7)What is the weirdest true-life thing that happened to you that if you wrote it down would read like fiction?
My brother was a junior at The Hartford Art School and wanted to experiment with latex to make realistic Halloween costumes. He and his buddies were going to be gorillas from Planet of the Apes, and I figured I'd be the Joker.
I met him at the sculpture studio to plaster cast my face; something I had never experienced. The room was large, and a divider had been put up. On our side there was simply a large table while a commotion of people were on the other side; apparently a sculpting class was working on a nude model. I thought little of it as I hopped up on the table.
My brother applied the plaster which was hot and very uncomfortable. There were only three things I needed to do 1) breathe through a straw 2) stay still 3) keep my eyes shut. I opened my eyes.
The burning was incredible. My brother, having not expected me to be such an idiot, hadn't thought out the scenario. He ran off looking for the nearest eye rinse while I sat on the table contemplating life without sight.
Jason returned, grabbed my hand and he began to lead me to the eye rinse which is behind the sculptors. I could feel us weaving in and out of the sculptors, and I prayed to not knock anybody's work over. We got to the rinse and I began the process of cleaning my eyes out while Jason runs off to get more plaster.
After my eyes stopped burning, but my vision was blurry. I wandered out into the sculpting studio calling for my brother and staring straight ahead. As I blinked away the remainder of the water the world around me had come into sharper focus. It was then that I realized I was staring at this gorgeous, naked brunette. She angrily stared back; as did the rest of the sculptors. I must have been staring a bit too long. I felt like an ignorant pig and shuffled out of the room as red as a tomato.
8)Who is YOUR favorite horror author?
I like King a lot, Poe was awesome, Lovecraft was a master, but I think Clive Barker rocks the house.
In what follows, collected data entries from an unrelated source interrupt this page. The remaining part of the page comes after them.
(** [ocr_text_from_pdf] *)
Definition ocr_text_from_pdf {S} (w : World) (pdf_bytes : bytes) : io S str :=
  run io_emit (EvOcr pdf_bytes) then
  match easyocr_Reader w with
  | Some e => io_raise e
  | None =>
      io_try
        (let* pages := io_lift (ocr_page_fragments w pdf_bytes) in
         let full_text :=
           foldl (λ full_text results,
                    full_text ++ join (L " ") results ++ [newline])
             [] pages in
         io_ret (strip full_text))
        (λ e,
           run print (L "Error with OCR processing: " ++ exn_text e) then
           io_ret [])
  end.

(** The DataFrame: one row per line of the sheet, addressed by position.
    The cells of the two input columns are strings, and an assignment
    [data[col][index] = v] writes the cell of the table. *)
Record Row : Type := MkRow {
  MPN : str;
  PDF : str;
  STATUS : option str;
  EQUIVALENT : option str;
  SIMILARS : option str }.

Abbreviation table := (list Row).

Definition with_STATUS (v : option str) (r : Row) : Row :=
  MkRow (MPN r) (PDF r) v (EQUIVALENT r) (SIMILARS r).
Definition with_EQUIVALENT (v : option str) (r : Row) : Row :=
  MkRow (MPN r) (PDF r) (STATUS r) v (SIMILARS r).
Definition with_SIMILARS (v : option str) (r : Row) : Row :=
  MkRow (MPN r) (PDF r) (STATUS r) (EQUIVALENT r) v.

(** [data[col][index]] *)
Definition read_cell (col : Row → str) (index : nat) : io table str :=
  let* data := io_get in
  match data !! index with
  | Some r => io_ret (col r)
  | None => io_raise (Exception (L "KeyError"))
  end.

(** [data[col][index] = v] for the three result columns. *)
Definition set_cell (upd : option str → Row → Row) (index : nat) (v : str)
  : io table unit :=
  let* data := io_get in
  match data !! index with
  | Some r => io_modify (λ data, <[index := upd (Some v) r]> data)
  | None => io_raise (Exception (L "KeyError"))
  end.

(** The order in which the interpreter iterates over a set of strings that
    was filled in a given order.  It depends on the hash seed of the
    process; all that is known is that every member comes once. *)
Record set_order : Type := SetOrder {
  set_iter : list str → list str;
  set_iter_NoDup : ∀ l, NoDup (set_iter l);
  set_iter_elem : ∀ l x, x ∈ set_iter l ↔ x ∈ l }.

(** [r'\b\w*' + re.escape(part) + r'\w*\b'] *)
Definition similar_pattern (part : str) : regex :=
  [ReBoundary; ReWordStar] ++ re_escape part ++ [ReWordStar; ReBoundary].

Definition cutoff : Q := 65 # 100.

Definition Exact : str := L "Exact".
Definition Includes_or_Missed_Suffixes : str := L "Includes or Missed Suffixes".
Definition Not_Found : str := L "Not Found".
Definition May_be_Broken : str := L "May be Broken".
He really brought an artistic elegance to the genre. He is the best example of bringing critical legitimacy to horror literature today. His short stories in particular are incredible. I highly recommend the Books of Blood. Especially stories like Midnight Meat Train, The Yackering and Jack and Rawhead Rex (which was made into a terrible film--but it's a great read).
9)Anything you want to add (website info, et cetera)?
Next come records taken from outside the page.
(** * OSIO Focus line bot: orders, warranty tickets and their flat-file store

    A shallow embedding of [bot.py].  Python text ([str]) is a Rocq [string]
    holding the UTF-8 bytes of the text; a Python [dict] is an association
    list in insertion order; the aiogram session storage is a finite map from
    chat ids to sessions; handlers run in a small state-and-exception monad
    over the bot's world (disk, sessions, clock, messages sent). *)

From Stdlib Require Import String Ascii List ZArith Lia Bool.
From Stdlib Require Import DecimalString DecimalNat Sorted.
From stdpp Require Import base option gmap strings list.

Open Scope string_scope.

(** [simpl] may compute the concatenation of texts again. *)
#[global] Arguments String.append !s1 s2 : simpl nomatch.

(** ** Python text *)

Module PyStr.

(** [s.startswith(p)] *)
Fixpoint startswith (p s : string) : bool :=
  match p with
  | EmptyString => true
  | String a p' =>
      match s with
      | EmptyString => false
      | String b s' => Ascii.eqb a b && startswith p' s'
      end
  end.

(** [s.startswith((p1, p2, ...))]: a tuple of prefixes *)
Definition startswith_any (ps : list string) (s : string) : bool :=
  existsb (fun p => startswith p s) ps.

(** the text left after a known prefix of length [n] *)
Fixpoint drop (n : nat) (s : string) : string :=
  match n with
  | O => s
  | S n' => match s with EmptyString => EmptyString | String _ s' => drop n' s' end
  end.
(* ===== verification/Types.v ===== *)
(** * Data model of the web client ([web/app/types/index.ts])

    One record per interface and one inductive per string union.  Fields the
    source types [number] but fills from 64-bit proto-JSON are [jsnum]; an
    optional field [f?] is an [option] whose [None] is [undefined]. *)

From S2P Require Import Prelude JsNum.

(** [interface User]. *)
Record User := mkUser { user_userId : jsnum; user_username : string }.

#[export] Instance User_eq_dec : EqDecision User.
Proof. solve_decision. Defined.

(** [interface Group]. *)
Record Group := mkGroup {
  group_groupId : string;
  group_topic : string;
  group_name : string;
  group_ownerId : jsnum;
  group_createdAt : jsnum;
}.

(** [interface GroupMember]. *)
Record GroupMember := mkGroupMember { member_userId : jsnum; member_username : string }.

(** [type MessageStatus]. *)
Inductive MessageStatus := sending | sent | delivered | read | failed | recalled_status.

#[export] Instance MessageStatus_eq_dec : EqDecision MessageStatus.
Proof. solve_decision. Defined.

(** Seconds since the epoch: a wire value, or [Date.now() / 1000] for the
    clock value [ms]. *)
Inductive timestamp := TsWire (x : jsnum) | TsNow (ms : Z).

#[export] Instance timestamp_eq_dec : EqDecision timestamp.
Proof. solve_decision. Defined.

(** The instant in milliseconds, which orders timestamps. *)
Definition ts_millis (t : timestamp) : Z :=
  match t with TsWire x => (1000 * Number x)%Z | TsNow ms => ms end.

(** [interface ChatMessage]. *)
Record ChatMessage := mkMsg {
  clientMsgId : string;
  msgId : option jsnum;
  msg_topic : string;
  senderId : jsnum;
  content : string;
  msgType : option Z;
  msg_timestamp : timestamp;
  topicSeq : option jsnum;
  status : MessageStatus;
  recalled : option bool;
}.

#[export] Instance ChatMessage_eq_dec : EqDecision ChatMessage.
Proof. solve_decision. Defined.

Inductive ConvType := p2p | group.

#[export] Instance ConvType_eq_dec : EqDecision ConvType.
Proof. solve_decision. Defined.

(** [interface Conversation]. *)
Record Conversation := mkConv {
  conv_topic : string;
  conv_type : ConvType;
  peerId : jsnum;
  peerUsername : string;
  conv_name : option string;
  lastMsgPreview : option string;
  lastMsgAt : option timestamp;
  lastSeq : jsnum;
  lastReadSeq : jsnum;
  unreadCount : Z;
  messages : list ChatMessage;
  hasMore : bool;
  isLoading : bool;
}.

(** [interface AuthState]. *)
Record AuthState := mkAuthState {
  auth_user : option User;
  auth_token : option string;
  isAuthenticated : bool;
}.

(** [type ConnectionState]. *)
Inductive ConnectionState := connecting | connected | authed | disconnected | reconnecting.

#[export] Instance ConnectionState_eq_dec : EqDecision ConnectionState.
Proof. solve_decision. Defined.

(** The numeric sequence of a message, [undefined] for an unconfirmed one. *)
Definition seq_of (m : ChatMessage) : option Z := Number <$> topicSeq m.

(** Truthiness of strings and of optional strings. *)
Definition nonempty (s : string) : bool := negb (String.eqb s "").
Definition opt_nonempty (s : option string) : bool :=
  match s with Some s => nonempty s | None => false end.

(** [a || b] on strings and optional strings. *)
Definition str_or (a b : string) : string := if nonempty a then a else b.
Definition opt_str_or (a : option string) (b : string) : string :=
  match a with Some s => str_or s b | None => b end.
Definition opt_or_opt (a b : option string) : option string :=
  if opt_nonempty a then a else b.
Your fans can catch up with me at SUMM.net and read the comics there. The whole site is put together by myself, two fantastic artists and an obsessed fan out in Oregon.
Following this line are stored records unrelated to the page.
(* ===== verification/ChatStore.v ===== *)
(** * The chat store ([web/app/stores/chatStore.ts])

    The store's state is a record of its [Map]s and [Set]s; every action of
    the source is a function from state to state ([set((state) => ...)]). *)

From S2P Require Import Prelude JsNum JsMap Types.

Module ChatStore.

(** The state part of [interface ChatStore]. *)
Record State := mkState {
  conversations : list (string * Conversation);
  activeTopic : option string;
  connectionState : ConnectionState;
  groups : list (string * Group);
  memberNames : list (string * list (Z * string));
  mentionedTopics : list string;
}.

Definition initialState : State := mkState [] None disconnected [] [] [].

(** ** Object spreads of the source *)

Definition set_conversations (m : list (string * Conversation)) (s : State) : State :=
  mkState m (activeTopic s) (connectionState s) (groups s) (memberNames s) (mentionedTopics s).

Definition with_messages (ms : list ChatMessage) (c : Conversation) : Conversation :=
  mkConv (conv_topic c) (conv_type c) (peerId c) (peerUsername c) (conv_name c)
    (lastMsgPreview c) (lastMsgAt c) (lastSeq c) (lastReadSeq c) (unreadCount c)
    ms (hasMore c) (isLoading c).

(** [Partial<Conversation> & { topic: string }]; [None] is an absent key. *)
Record ConvPatch := mkConvPatch {
  p_topic : string;
  p_type : option ConvType;
  p_peerId : option jsnum;
  p_peerUsername : option string;
  p_name : option string;
  p_lastMsgPreview : option string;
  p_lastMsgAt : option timestamp;
  p_lastSeq : option jsnum;
  p_lastReadSeq : option jsnum;
  p_unreadCount : option Z;
  p_messages : option (list ChatMessage);
  p_hasMore : option bool;
  p_isLoading : option bool;
}.

(** A patch that only names its conversation. *)
Definition empty_patch (topic : string) : ConvPatch :=
  mkConvPatch topic None None None None None None None None None None None None.

Definition keep {A} (patch : option A) (old : A) : A := default old patch.
Definition keep_opt {A} (patch old : option A) : option A :=
  match patch with Some _ => patch | None => old end.

(** [{ ...existing, ...conv }]. *)
Definition apply_conv_patch (p : ConvPatch) (c : Conversation) : Conversation :=
  mkConv (p_topic p) (keep (p_type p) (conv_type c)) (keep (p_peerId p) (peerId c))
    (keep (p_peerUsername p) (peerUsername c)) (keep_opt (p_name p) (conv_name c))
    (keep_opt (p_lastMsgPreview p) (lastMsgPreview c)) (keep_opt (p_lastMsgAt p) (lastMsgAt c))
    (keep (p_lastSeq p) (lastSeq c)) (keep (p_lastReadSeq p) (lastReadSeq c))
    (keep (p_unreadCount p) (unreadCount c)) (keep (p_messages p) (messages c))
    (keep (p_hasMore p) (hasMore c)) (keep (p_isLoading p) (isLoading c)).

(** [Partial<ChatMessage>]. *)
Record MsgPatch := mkMsgPatch {
  p_clientMsgId : option string;
  p_msgId : option jsnum;
  p_msg_topic : option string;
  p_senderId : option jsnum;
  p_content : option string;
  p_msgType : option Z;
  p_timestamp : option timestamp;
  p_topicSeq : option jsnum;
  p_status : option MessageStatus;
  p_recalled : option bool;
}.

Definition status_patch (st : MessageStatus) : MsgPatch :=
  mkMsgPatch None None None None None None None None (Some st) None.

(** [{ ...newMessages[idx], ...patch }]. *)
Definition apply_msg_patch (p : MsgPatch) (m : ChatMessage) : ChatMessage :=
  mkMsg (keep (p_clientMsgId p) (clientMsgId m)) (keep_opt (p_msgId p) (msgId m))
    (keep (p_msg_topic p) (msg_topic m)) (keep (p_senderId p) (senderId m))
    (keep (p_content p) (content m)) (keep_opt (p_msgType p) (msgType m))
    (keep (p_timestamp p) (msg_timestamp m)) (keep_opt (p_topicSeq p) (topicSeq m))
    (keep (p_status p) (status m)) (keep_opt (p_recalled p) (recalled m)).

(** [{ ...m, status }]. *)
Definition with_status (st : MessageStatus) (m : ChatMessage) : ChatMessage :=
  apply_msg_patch (status_patch st) m.

(** ** Helpers of the source *)

Definition new_conversation (topic : string) : Conversation :=
  mkConv topic (if String.prefix "p2p_" topic then p2p else group) (Num 0) "" None None None
    (Num 0) (Num 0) 0 [] true false.

(** [ensureConversation]: the existing conversation, or a fresh stub that is
    also put in the map. *)
Definition ensureConversation (map : list (string * Conversation)) (topic : string)
    : list (string * Conversation) * Conversation :=
  match map_get topic map with
  | Some existing => (map, existing)
  | None => let conv := new_conversation topic in (map_set topic conv map, conv)
  end.

(** [previewForMessage]. *)
Definition recalled_text : string := "This message was recalled".

Definition previewForMessage (msg : ChatMessage) : string :=
  if default false (recalled msg) then recalled_text
  else if bool_decide (msgType msg = Some 2%Z) then "[图片]"
  else if bool_decide (msgType msg = Some 3%Z) then "[文件]"
  else content msg.

(** [insertBySeq]. *)
Definition insertBySeq (msgs : list ChatMessage) (msg : ChatMessage) : list ChatMessage :=
  match seq_of msg with
  | None => msgs ++ [msg]
  | Some seq =>
      match last msgs with
      | None => msgs ++ [msg]
      | Some lst =>
          match topicSeq lst with
          | None => msgs ++ [msg]
          | Some lseq =>
              if (Number lseq <=? seq)%Z then msgs ++ [msg]
              else
                let idx := findIndex (λ m, match topicSeq m with
                                           | Some s => (seq <? Number s)%Z
                                           | None => false
                                           end) msgs in
                let at_ := match idx with None => length msgs | Some i => i end in
                take at_ msgs ++ msg :: drop at_ msgs
          end
      end
  end.

(** ** Actions *)

(** [setConversations]: the server's list wins for metadata, local messages and
    names survive, and conversations the server does not list are kept. *)
Definition merge_conversation (old : list (string * Conversation)) (conv : Conversation) : Conversation :=
  let existing := map_get (conv_topic conv) old in
  mkConv (conv_topic conv) (conv_type conv) (peerId conv)
    (str_or (peerUsername conv) (opt_str_or (peerUsername <$> existing) ""))
    (opt_or_opt (conv_name conv) (existing ≫= conv_name))
    (lastMsgPreview conv) (lastMsgAt conv) (lastSeq conv) (lastReadSeq conv) (unreadCount conv)
    (match existing with Some e => messages e | None => messages conv end)
    (hasMore conv) (isLoading conv).

Definition setConversations (list_ : list Conversation) (state : State) : State :=
  let map := foldl (λ map conv, map_set (conv_topic conv) (merge_conversation (conversations state) conv) map)
               [] list_ in
  let map := foldl (λ map '(topic, existing),
                 if map_has topic map then map else map_set topic existing map)
               map (conversations state) in
  set_conversations map state.

Definition upsertConversation (conv : ConvPatch) (state : State) : State :=
  let '(map, existing) := ensureConversation (conversations state) (p_topic conv) in
  set_conversations (map_set (p_topic conv) (apply_conv_patch conv existing) map) state.

Definition setActiveTopic (topic : option string) (s : State) : State :=
  mkState (conversations s) topic (connectionState s) (groups s) (memberNames s) (mentionedTopics s).

(** The duplicate test of [appendMessage]. *)
Definition same_message (msg m : ChatMessage) : bool :=
  String.eqb (clientMsgId m) (clientMsgId msg) ||
  match seq_of msg, seq_of m with
  | Some a, Some b => (b =? a)%Z
  | _, _ => false
  end.

(** The larger of [conv.lastSeq] and an optional sequence number. *)
Definition bump_lastSeq (seq : option Z) (old : jsnum) : jsnum :=
  match seq with
  | Some s => if (Number old <? s)%Z then Num s else old
  | None => old
  end.

Definition append_to (conv : Conversation) (msg : ChatMessage) : Conversation :=
  let exists_ := some (same_message msg) (messages conv) in
  let msgs := if exists_ then messages conv else insertBySeq (messages conv) msg in
  mkConv (conv_topic conv) (conv_type conv) (peerId conv) (peerUsername conv) (conv_name conv)
    (Some (previewForMessage msg)) (Some (msg_timestamp msg))
    (bump_lastSeq (seq_of msg) (lastSeq conv)) (lastReadSeq conv) (unreadCount conv)
    msgs (hasMore conv) (isLoading conv).

Definition appendMessage (topic : string) (msg : ChatMessage) (state : State) : State :=
  let '(map, conv) := ensureConversation (conversations state) topic in
  set_conversations (map_set topic (append_to conv msg) map) state.

Definition updateMessageStatus (topic : string) (cid : string) (patch : MsgPatch) (state : State) : State :=
  match map_get topic (conversations state) with
  | None => state
  | Some conv =>
      match findIndex (λ m, String.eqb (clientMsgId m) cid) (messages conv) with
      | Some idx =>
          let newMessages := alter (apply_msg_patch patch) idx (messages conv) in
          set_conversations (map_set topic (with_messages newMessages conv) (conversations state)) state
      | None => set_conversations (conversations state) state
      end
  end.

(** The [map] callback of [recallMessage]; [mid] is the optional [msgId]. *)
Definition recall_matches (seq : Z) (mid : option Z) (m : ChatMessage) : bool :=
  match topicSeq m with
  | None => false
  | Some s =>
      (Number s =? seq)%Z ||
      match mid, msgId m with
      | Some i, Some mi => negb (i =? 0)%Z && (Number mi =? i)%Z
      | _, _ => false
      end
  end.

Definition recall_one (m : ChatMessage) : ChatMessage :=
  mkMsg (clientMsgId m) (msgId m) (msg_topic m) (senderId m) recalled_text (msgType m)
    (msg_timestamp m) (topicSeq m) recalled_status (Some true).

Definition recallMessage (topic : string) (seq : Z) (mid : option Z) (state : State) : State :=
  match map_get topic (conversations state) with
  | None => state
  | Some conv =>
      let msgs := (λ m, if recall_matches seq mid m then recall_one m else m) <$> messages conv in
      let conv' := mkConv (conv_topic conv) (conv_type conv) (peerId conv) (peerUsername conv)
                     (conv_name conv) (Some recalled_text) (lastMsgAt conv) (lastSeq conv)
                     (lastReadSeq conv) (unreadCount conv) msgs (hasMore conv) (isLoading conv) in
      set_conversations (map_set topic conv' (conversations state)) state
  end.

Definition setMessagesLoading (topic : string) (flag : bool) (state : State) : State :=
  let '(map, c) := ensureConversation (conversations state) topic in
  set_conversations (map_set topic
    (mkConv (conv_topic c) (conv_type c) (peerId c) (peerUsername c) (conv_name c)
       (lastMsgPreview c) (lastMsgAt c) (lastSeq c) (lastReadSeq c) (unreadCount c)
       (messages c) (hasMore c) flag) map) state.

(** [Number(a.topicSeq) || 0], the sort key of [prependMessages]. *)
Definition sort_key (m : ChatMessage) : Z := default 0%Z (seq_of m).

(** The [filter] callback of [prependMessages]. *)
Definition is_new_message (old : list ChatMessage) (m : ChatMessage) : bool :=
  let existingSeqs := set_of (omap seq_of old) in
  let existingClientIds := set_of (filter (λ i, nonempty i = true) (clientMsgId <$> old)) in
  if match seq_of m with Some s => set_has s existingSeqs | None => false end then false
  else if set_has (clientMsgId m) existingClientIds then false
  else true.

Definition prepend_to (c : Conversation) (msgs : list ChatMessage) (more : bool) : Conversation :=
  let newMsgs := filter (λ m, is_new_message (messages c) m = true) msgs in
  let merged := sort_by sort_key (newMsgs ++ messages c) in
  mkConv (conv_topic c) (conv_type c) (peerId c) (peerUsername c) (conv_name c)
    (lastMsgPreview c) (lastMsgAt c) (bump_lastSeq (last newMsgs ≫= seq_of) (lastSeq c))
    (lastReadSeq c) (unreadCount c) merged more (isLoading c).

Definition prependMessages (topic : string) (msgs : list ChatMessage) (more : bool) (state : State) : State :=
  let '(map, conv) := ensureConversation (conversations state) topic in
  set_conversations (map_set topic (prepend_to conv msgs more) map) state.

(** The [map] callback of [markTopicRead]; no coercion is applied to
    [senderId], [peerId], [topicSeq] and [upToSeq]. *)
Definition mark_read_one (peer upToSeq : jsnum) (m : ChatMessage) : ChatMessage :=
  if negb (strict_eq (senderId m) peer) &&
     match topicSeq m with Some s => js_le s upToSeq | None => false end
  then with_status read m else m.

Definition markTopicRead (topic : string) (upToSeq : jsnum) (state : State) : State :=
  match map_get topic (conversations state) with
  | None => state
  | Some c =>
      let conv' := mkConv (conv_topic c) (conv_type c) (peerId c) (peerUsername c) (conv_name c)
                     (lastMsgPreview c) (lastMsgAt c) (lastSeq c)
                     (Num (Z.max (Number (lastReadSeq c)) (Number upToSeq))) 0
                     (mark_read_one (peerId c) upToSeq <$> messages c) (hasMore c) (isLoading c) in
      mkState (map_set topic conv' (conversations state)) (activeTopic state) (connectionState state)
        (groups state) (memberNames state) (set_delete topic (mentionedTopics state))
  end.

Definition updateConnectionState (cs : ConnectionState) (s : State) : State :=
  mkState (conversations s) (activeTopic s) cs (groups s) (memberNames s) (mentionedTopics s).

Definition setGroup (g : Group) (s : State) : State :=
  mkState (conversations s) (activeTopic s) (connectionState s)
    (map_set (group_topic g) g (groups s)) (memberNames s) (mentionedTopics s).

Definition setGroups (gs : list Group) (s : State) : State :=
  mkState (conversations s) (activeTopic s) (connectionState s)
    (foldl (λ map g, map_set (group_topic g) g map) [] gs) (memberNames s) (mentionedTopics s).

Definition setMemberNames (topic : string) (members : list GroupMember) (s : State) : State :=
  let names := foldl (λ names m, map_set (Number (member_userId m)) (member_username m) names) [] members in
  mkState (conversations s) (activeTopic s) (connectionState s) (groups s)
    (map_set topic names (memberNames s)) (mentionedTopics s).

Definition markTopicMentioned (topic : string) (s : State) : State :=
  if set_has topic (mentionedTopics s) then s
  else mkState (conversations s) (activeTopic s) (connectionState s) (groups s)
         (memberNames s) (set_add topic (mentionedTopics s)).

Definition reset (s : State) : State := initialState.

End ChatStore.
The penciller of Zennon3 (Chris Gugliotti) will be doing so on The Beatin', and has a fully painted Warrior Nun Areala book coming out in April from Antarctic Press. My brother Jason May creates all the artwork for Deviant Society, and developed the concept of Zennon3 (which he also colors and letters). He's the glue that holds the website together.
We are in the early stages of producing The Beatin'. The script is in and being edited. As we speak, the artists are coming up with the physical likeness of my characters. We hope to begin penciling the book in April, and start coloring it by May. We expect the book to be around 70-pages of story, full color and mostly painted; with some computer graphics thrown in for good measure.
I'd like to keep you guys posted, so perhaps we could do this again in June. I can update you then, and give some insight into the independent publishing process.
Overall we are hoping for a banner year at Stand-Up Multi-Media (SUMM.net) and we appreciate Buried.com taking an interest in our work.